(Input for this task Opens)
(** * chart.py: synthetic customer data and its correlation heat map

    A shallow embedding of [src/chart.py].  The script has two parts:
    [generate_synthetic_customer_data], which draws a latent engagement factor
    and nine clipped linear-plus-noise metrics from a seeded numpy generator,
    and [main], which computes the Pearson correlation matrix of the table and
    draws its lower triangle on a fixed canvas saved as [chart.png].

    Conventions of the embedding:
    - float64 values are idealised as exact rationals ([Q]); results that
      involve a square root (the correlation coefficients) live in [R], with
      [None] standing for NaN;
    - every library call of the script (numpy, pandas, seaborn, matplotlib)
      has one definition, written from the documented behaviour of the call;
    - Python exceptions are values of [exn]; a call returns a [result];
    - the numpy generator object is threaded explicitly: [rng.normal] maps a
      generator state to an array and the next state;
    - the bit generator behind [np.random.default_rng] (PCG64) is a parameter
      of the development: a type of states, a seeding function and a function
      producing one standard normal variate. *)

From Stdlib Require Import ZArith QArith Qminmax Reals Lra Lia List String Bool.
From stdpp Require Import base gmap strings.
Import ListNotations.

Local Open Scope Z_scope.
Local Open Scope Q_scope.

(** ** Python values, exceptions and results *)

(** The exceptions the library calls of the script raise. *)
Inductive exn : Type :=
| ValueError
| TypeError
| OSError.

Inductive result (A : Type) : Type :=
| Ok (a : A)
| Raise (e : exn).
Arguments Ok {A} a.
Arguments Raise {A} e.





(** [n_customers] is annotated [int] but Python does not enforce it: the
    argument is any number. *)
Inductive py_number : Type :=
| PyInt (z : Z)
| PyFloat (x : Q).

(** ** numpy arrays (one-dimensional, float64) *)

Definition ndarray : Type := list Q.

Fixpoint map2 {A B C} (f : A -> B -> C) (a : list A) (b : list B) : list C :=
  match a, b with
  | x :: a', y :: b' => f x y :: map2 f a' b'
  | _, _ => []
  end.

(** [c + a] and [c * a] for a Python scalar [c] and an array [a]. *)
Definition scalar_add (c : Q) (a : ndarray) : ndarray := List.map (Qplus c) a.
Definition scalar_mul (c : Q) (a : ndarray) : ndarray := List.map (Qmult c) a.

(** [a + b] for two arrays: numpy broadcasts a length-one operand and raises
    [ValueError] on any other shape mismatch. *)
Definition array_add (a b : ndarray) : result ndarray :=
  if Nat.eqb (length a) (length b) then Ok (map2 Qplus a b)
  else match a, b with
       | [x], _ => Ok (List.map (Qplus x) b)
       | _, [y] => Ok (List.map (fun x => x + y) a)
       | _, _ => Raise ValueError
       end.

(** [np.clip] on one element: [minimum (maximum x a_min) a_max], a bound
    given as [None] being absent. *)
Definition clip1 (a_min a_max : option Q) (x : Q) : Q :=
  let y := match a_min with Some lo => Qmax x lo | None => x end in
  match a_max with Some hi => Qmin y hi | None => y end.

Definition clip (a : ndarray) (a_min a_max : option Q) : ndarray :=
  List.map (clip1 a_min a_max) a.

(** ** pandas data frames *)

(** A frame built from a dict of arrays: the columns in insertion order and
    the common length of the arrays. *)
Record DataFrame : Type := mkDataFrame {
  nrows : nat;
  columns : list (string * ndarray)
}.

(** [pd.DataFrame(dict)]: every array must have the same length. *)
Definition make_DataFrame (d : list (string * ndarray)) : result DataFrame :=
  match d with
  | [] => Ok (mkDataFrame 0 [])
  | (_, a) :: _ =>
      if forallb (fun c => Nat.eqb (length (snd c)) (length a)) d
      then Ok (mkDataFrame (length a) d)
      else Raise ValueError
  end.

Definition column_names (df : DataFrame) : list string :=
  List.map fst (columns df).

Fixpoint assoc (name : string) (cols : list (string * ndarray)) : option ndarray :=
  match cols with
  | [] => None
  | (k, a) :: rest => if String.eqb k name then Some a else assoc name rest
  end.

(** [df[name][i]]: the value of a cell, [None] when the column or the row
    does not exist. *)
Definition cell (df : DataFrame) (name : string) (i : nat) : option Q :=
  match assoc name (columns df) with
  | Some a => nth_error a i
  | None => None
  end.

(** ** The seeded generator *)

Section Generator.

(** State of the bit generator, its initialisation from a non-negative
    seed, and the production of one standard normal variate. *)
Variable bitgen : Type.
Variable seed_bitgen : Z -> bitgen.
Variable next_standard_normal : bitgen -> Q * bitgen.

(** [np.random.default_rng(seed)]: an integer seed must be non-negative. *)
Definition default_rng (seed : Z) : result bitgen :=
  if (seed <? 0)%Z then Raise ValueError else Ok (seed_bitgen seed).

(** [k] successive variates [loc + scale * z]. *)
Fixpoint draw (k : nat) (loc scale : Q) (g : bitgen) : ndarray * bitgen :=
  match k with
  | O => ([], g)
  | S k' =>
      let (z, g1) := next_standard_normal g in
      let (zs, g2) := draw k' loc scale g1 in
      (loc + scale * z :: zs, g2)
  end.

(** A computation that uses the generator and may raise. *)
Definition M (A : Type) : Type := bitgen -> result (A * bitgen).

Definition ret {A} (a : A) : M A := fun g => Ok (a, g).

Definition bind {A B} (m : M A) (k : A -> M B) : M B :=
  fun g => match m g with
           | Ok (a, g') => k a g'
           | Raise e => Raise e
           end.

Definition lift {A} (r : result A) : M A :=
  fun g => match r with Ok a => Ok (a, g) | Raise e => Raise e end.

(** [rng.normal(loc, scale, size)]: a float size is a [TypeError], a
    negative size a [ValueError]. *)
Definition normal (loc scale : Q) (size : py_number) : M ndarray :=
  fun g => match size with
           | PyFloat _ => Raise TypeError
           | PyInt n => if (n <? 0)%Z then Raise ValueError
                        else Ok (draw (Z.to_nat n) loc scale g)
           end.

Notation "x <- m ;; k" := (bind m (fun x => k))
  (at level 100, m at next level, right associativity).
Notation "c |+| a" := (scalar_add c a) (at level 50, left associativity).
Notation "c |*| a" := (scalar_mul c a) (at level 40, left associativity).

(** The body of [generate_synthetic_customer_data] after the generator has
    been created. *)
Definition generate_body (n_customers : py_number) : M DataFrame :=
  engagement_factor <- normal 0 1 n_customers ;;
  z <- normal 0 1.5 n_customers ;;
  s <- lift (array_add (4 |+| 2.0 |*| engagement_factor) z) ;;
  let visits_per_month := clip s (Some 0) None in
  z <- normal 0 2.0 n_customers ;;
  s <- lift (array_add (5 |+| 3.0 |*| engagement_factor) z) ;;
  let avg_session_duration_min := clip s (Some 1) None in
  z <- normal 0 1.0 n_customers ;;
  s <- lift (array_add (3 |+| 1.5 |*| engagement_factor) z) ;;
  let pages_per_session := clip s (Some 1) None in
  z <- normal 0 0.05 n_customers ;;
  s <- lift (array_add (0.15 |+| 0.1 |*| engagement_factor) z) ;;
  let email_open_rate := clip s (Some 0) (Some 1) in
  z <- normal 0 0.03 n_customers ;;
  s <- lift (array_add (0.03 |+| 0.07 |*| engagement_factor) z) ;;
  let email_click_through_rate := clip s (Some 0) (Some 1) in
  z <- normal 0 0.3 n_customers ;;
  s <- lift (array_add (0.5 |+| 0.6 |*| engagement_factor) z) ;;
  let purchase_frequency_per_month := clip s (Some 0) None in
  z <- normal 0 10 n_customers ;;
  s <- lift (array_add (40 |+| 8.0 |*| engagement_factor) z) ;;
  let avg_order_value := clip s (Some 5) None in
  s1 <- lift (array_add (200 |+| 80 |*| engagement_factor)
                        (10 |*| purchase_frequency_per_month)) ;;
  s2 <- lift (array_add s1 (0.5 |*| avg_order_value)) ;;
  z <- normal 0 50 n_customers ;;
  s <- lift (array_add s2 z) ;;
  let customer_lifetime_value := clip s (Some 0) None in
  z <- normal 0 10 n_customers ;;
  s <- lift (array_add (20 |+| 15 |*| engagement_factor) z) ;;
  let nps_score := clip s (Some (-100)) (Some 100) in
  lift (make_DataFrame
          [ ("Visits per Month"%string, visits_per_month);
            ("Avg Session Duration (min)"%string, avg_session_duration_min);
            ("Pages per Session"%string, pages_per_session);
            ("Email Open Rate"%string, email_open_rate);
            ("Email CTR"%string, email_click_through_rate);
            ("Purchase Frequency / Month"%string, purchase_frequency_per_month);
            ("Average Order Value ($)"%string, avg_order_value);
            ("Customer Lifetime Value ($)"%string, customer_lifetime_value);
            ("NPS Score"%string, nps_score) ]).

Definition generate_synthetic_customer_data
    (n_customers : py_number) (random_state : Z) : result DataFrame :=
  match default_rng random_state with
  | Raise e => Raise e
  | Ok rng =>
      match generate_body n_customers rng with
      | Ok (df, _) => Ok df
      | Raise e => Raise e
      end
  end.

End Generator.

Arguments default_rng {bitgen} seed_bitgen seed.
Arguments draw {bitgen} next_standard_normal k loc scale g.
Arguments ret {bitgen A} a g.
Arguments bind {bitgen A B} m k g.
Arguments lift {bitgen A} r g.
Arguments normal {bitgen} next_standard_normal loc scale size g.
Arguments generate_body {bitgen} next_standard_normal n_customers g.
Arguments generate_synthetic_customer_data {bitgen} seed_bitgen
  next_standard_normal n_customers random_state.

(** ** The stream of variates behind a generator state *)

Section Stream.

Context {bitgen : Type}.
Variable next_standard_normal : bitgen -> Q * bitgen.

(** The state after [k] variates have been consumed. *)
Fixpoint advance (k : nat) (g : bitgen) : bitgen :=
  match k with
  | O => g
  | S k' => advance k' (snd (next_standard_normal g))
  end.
(Input for this task Closes)
(Input for this task Opens)
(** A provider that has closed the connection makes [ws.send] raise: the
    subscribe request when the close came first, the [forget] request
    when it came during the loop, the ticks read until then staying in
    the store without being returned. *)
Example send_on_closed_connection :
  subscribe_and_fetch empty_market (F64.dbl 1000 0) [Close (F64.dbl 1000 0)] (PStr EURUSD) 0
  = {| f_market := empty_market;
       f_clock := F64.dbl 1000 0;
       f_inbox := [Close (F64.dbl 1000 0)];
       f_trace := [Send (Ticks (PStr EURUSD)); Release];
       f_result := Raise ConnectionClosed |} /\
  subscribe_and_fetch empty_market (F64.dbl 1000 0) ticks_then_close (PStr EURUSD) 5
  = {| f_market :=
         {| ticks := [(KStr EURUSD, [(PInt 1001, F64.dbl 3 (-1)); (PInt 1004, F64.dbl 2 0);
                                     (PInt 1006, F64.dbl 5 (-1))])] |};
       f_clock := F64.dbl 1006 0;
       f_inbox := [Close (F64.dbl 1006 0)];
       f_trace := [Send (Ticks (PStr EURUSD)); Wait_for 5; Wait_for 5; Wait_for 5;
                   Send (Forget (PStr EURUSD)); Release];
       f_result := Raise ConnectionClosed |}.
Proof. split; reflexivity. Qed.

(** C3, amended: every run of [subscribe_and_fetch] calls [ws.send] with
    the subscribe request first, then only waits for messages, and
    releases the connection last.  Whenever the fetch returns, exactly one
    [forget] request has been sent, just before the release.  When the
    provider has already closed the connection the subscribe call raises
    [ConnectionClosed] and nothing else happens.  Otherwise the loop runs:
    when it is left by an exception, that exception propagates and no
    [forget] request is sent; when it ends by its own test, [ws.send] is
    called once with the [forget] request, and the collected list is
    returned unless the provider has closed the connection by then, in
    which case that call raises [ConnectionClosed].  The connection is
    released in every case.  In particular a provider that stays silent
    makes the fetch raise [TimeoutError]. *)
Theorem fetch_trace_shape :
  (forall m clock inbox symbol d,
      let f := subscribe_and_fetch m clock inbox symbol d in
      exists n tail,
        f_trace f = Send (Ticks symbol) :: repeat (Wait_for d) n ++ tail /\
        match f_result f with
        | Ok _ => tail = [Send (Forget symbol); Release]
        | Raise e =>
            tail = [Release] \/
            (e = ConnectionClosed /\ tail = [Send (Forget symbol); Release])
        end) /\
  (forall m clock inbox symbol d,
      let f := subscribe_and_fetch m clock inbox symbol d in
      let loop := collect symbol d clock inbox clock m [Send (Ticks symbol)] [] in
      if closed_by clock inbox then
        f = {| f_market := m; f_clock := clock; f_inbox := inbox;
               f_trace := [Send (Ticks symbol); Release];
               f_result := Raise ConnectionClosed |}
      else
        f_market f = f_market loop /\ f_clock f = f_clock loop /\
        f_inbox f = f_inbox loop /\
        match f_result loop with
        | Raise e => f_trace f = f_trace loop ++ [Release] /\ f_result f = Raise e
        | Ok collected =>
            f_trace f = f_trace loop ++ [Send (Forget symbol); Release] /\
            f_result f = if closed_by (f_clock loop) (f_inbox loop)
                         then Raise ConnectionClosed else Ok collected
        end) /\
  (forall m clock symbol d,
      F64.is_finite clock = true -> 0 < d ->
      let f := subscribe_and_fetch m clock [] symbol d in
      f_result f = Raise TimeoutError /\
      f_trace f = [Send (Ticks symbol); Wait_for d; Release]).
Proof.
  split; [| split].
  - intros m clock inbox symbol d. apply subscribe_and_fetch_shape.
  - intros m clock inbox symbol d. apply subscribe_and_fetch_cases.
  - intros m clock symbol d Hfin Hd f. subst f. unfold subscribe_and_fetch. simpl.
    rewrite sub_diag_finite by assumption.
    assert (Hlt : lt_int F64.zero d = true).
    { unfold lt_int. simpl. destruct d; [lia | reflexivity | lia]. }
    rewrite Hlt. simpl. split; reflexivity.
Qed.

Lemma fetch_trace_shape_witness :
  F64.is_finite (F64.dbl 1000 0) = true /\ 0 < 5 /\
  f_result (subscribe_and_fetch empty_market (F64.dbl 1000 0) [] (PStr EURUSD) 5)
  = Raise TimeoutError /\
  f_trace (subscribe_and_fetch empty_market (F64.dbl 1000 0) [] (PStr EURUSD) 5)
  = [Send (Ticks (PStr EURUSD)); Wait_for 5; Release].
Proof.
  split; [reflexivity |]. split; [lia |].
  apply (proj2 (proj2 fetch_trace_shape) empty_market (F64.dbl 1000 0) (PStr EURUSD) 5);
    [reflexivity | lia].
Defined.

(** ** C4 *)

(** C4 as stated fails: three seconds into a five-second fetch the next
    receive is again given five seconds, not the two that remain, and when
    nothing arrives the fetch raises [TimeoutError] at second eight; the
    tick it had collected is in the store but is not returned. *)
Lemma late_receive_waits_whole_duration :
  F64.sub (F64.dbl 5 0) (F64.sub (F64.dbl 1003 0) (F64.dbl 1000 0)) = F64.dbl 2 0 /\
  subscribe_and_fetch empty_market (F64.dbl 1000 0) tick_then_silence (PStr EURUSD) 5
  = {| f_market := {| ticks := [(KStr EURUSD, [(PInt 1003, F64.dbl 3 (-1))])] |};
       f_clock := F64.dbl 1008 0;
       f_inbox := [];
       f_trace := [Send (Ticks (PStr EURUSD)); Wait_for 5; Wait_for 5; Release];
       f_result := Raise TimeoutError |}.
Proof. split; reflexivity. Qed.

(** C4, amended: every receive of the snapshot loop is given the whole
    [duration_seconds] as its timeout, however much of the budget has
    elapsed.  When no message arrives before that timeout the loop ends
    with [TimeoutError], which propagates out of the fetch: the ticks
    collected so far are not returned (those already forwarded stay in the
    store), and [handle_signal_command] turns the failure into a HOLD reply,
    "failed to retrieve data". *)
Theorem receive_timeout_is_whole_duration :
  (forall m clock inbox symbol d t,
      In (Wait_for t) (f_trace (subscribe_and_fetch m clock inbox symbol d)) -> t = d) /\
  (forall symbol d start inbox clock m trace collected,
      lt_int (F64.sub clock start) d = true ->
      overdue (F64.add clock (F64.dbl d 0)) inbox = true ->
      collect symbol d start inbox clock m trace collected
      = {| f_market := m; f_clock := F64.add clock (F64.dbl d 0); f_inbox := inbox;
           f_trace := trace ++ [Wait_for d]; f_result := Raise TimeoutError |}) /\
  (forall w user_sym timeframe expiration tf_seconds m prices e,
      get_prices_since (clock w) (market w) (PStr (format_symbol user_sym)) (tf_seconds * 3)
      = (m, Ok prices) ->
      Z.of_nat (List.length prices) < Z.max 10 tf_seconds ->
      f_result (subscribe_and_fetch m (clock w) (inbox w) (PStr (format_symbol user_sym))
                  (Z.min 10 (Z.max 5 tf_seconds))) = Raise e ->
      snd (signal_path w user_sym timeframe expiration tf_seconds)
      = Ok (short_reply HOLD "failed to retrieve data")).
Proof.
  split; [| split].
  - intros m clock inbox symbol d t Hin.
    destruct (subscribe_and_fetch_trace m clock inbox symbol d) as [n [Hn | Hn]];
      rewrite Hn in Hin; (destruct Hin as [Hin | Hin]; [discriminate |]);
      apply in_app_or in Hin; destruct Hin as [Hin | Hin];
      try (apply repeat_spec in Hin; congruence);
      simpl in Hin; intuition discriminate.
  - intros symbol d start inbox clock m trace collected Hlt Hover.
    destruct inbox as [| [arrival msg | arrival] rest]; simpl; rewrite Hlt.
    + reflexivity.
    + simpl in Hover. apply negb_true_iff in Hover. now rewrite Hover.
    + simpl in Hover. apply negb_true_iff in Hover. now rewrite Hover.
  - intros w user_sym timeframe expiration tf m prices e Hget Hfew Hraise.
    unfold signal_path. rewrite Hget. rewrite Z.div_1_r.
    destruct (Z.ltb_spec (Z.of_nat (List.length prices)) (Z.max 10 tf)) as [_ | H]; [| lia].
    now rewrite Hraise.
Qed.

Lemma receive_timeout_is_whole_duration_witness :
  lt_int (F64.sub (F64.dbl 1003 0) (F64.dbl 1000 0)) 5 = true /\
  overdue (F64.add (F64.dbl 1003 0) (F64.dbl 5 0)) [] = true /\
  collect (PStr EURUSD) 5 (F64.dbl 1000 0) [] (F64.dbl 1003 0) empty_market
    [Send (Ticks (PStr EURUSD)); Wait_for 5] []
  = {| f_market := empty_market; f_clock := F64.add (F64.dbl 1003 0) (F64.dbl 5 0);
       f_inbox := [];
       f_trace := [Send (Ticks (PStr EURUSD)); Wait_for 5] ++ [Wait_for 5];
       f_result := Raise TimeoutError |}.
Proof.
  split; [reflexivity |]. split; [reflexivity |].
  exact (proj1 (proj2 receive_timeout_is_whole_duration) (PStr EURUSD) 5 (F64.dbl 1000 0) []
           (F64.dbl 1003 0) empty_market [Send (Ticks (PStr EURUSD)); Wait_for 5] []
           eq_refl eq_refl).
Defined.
(Input for this task Closes)
(Input for this task Opens)
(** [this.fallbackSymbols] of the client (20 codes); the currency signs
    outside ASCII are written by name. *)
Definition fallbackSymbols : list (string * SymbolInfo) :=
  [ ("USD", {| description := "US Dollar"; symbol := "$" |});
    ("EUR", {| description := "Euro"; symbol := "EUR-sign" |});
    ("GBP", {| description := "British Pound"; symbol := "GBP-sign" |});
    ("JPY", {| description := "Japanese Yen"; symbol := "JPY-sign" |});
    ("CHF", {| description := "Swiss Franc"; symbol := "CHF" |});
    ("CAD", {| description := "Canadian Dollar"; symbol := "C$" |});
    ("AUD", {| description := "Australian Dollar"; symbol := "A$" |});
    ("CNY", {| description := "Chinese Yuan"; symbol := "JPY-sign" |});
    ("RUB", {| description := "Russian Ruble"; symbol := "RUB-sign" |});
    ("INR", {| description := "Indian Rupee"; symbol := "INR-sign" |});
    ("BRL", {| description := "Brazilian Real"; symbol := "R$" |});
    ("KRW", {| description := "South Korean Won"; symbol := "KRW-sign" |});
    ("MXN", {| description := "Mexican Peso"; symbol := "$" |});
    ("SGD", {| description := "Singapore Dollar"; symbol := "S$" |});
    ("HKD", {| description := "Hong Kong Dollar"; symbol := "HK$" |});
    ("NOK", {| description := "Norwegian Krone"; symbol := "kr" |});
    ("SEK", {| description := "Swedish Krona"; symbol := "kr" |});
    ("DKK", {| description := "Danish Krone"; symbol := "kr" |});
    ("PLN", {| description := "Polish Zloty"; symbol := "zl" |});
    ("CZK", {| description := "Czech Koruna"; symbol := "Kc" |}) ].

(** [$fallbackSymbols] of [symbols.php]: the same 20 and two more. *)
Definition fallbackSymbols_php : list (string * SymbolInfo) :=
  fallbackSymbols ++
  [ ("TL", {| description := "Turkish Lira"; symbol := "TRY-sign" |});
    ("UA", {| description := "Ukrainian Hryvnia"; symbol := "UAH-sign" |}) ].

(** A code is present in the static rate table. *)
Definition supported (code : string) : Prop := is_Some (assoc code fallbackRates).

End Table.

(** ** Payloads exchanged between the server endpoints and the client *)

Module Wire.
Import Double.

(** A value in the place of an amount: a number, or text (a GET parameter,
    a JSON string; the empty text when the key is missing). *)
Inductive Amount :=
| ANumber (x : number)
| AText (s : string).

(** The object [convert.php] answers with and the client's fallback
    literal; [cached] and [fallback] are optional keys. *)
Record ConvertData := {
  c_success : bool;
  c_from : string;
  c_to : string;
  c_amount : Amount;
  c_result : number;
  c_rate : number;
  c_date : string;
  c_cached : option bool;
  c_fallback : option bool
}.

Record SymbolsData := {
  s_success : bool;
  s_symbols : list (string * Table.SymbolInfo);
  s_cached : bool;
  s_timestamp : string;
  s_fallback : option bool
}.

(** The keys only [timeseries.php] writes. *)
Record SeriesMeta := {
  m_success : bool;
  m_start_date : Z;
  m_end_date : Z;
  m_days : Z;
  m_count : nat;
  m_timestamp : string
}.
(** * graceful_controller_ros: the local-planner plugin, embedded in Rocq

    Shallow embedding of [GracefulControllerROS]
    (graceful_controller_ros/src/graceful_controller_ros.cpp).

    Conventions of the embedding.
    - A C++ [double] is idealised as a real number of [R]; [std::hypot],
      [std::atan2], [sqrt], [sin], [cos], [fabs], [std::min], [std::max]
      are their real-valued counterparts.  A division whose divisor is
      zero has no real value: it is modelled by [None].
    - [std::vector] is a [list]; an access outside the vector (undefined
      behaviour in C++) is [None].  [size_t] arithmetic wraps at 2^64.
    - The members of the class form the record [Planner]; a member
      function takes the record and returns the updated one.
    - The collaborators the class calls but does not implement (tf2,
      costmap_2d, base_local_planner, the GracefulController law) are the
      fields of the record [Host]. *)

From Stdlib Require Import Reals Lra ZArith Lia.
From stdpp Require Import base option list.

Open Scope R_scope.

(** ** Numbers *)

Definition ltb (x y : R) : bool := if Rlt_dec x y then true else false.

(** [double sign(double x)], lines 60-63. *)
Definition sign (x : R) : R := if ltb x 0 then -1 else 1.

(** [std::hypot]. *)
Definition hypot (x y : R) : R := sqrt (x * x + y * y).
(Input for this task Closes)
● **Problem to work on**
Will you return exactly the lines above from the one with "[fabs], [std::min], [std::max]" down to the one with "behaviour in C++)", counting both as part of the range?

● **Expected answer**
      [std::atan2], [sqrt], [sin], [cos], [fabs], [std::min], [std::max]
      are their real-valued counterparts.  A division whose divisor is
      zero has no real value: it is modelled by [None].
    - [std::vector] is a [list]; an access outside the vector (undefined
      behaviour in C++) is [None].  [size_t] arithmetic wraps at 2^64.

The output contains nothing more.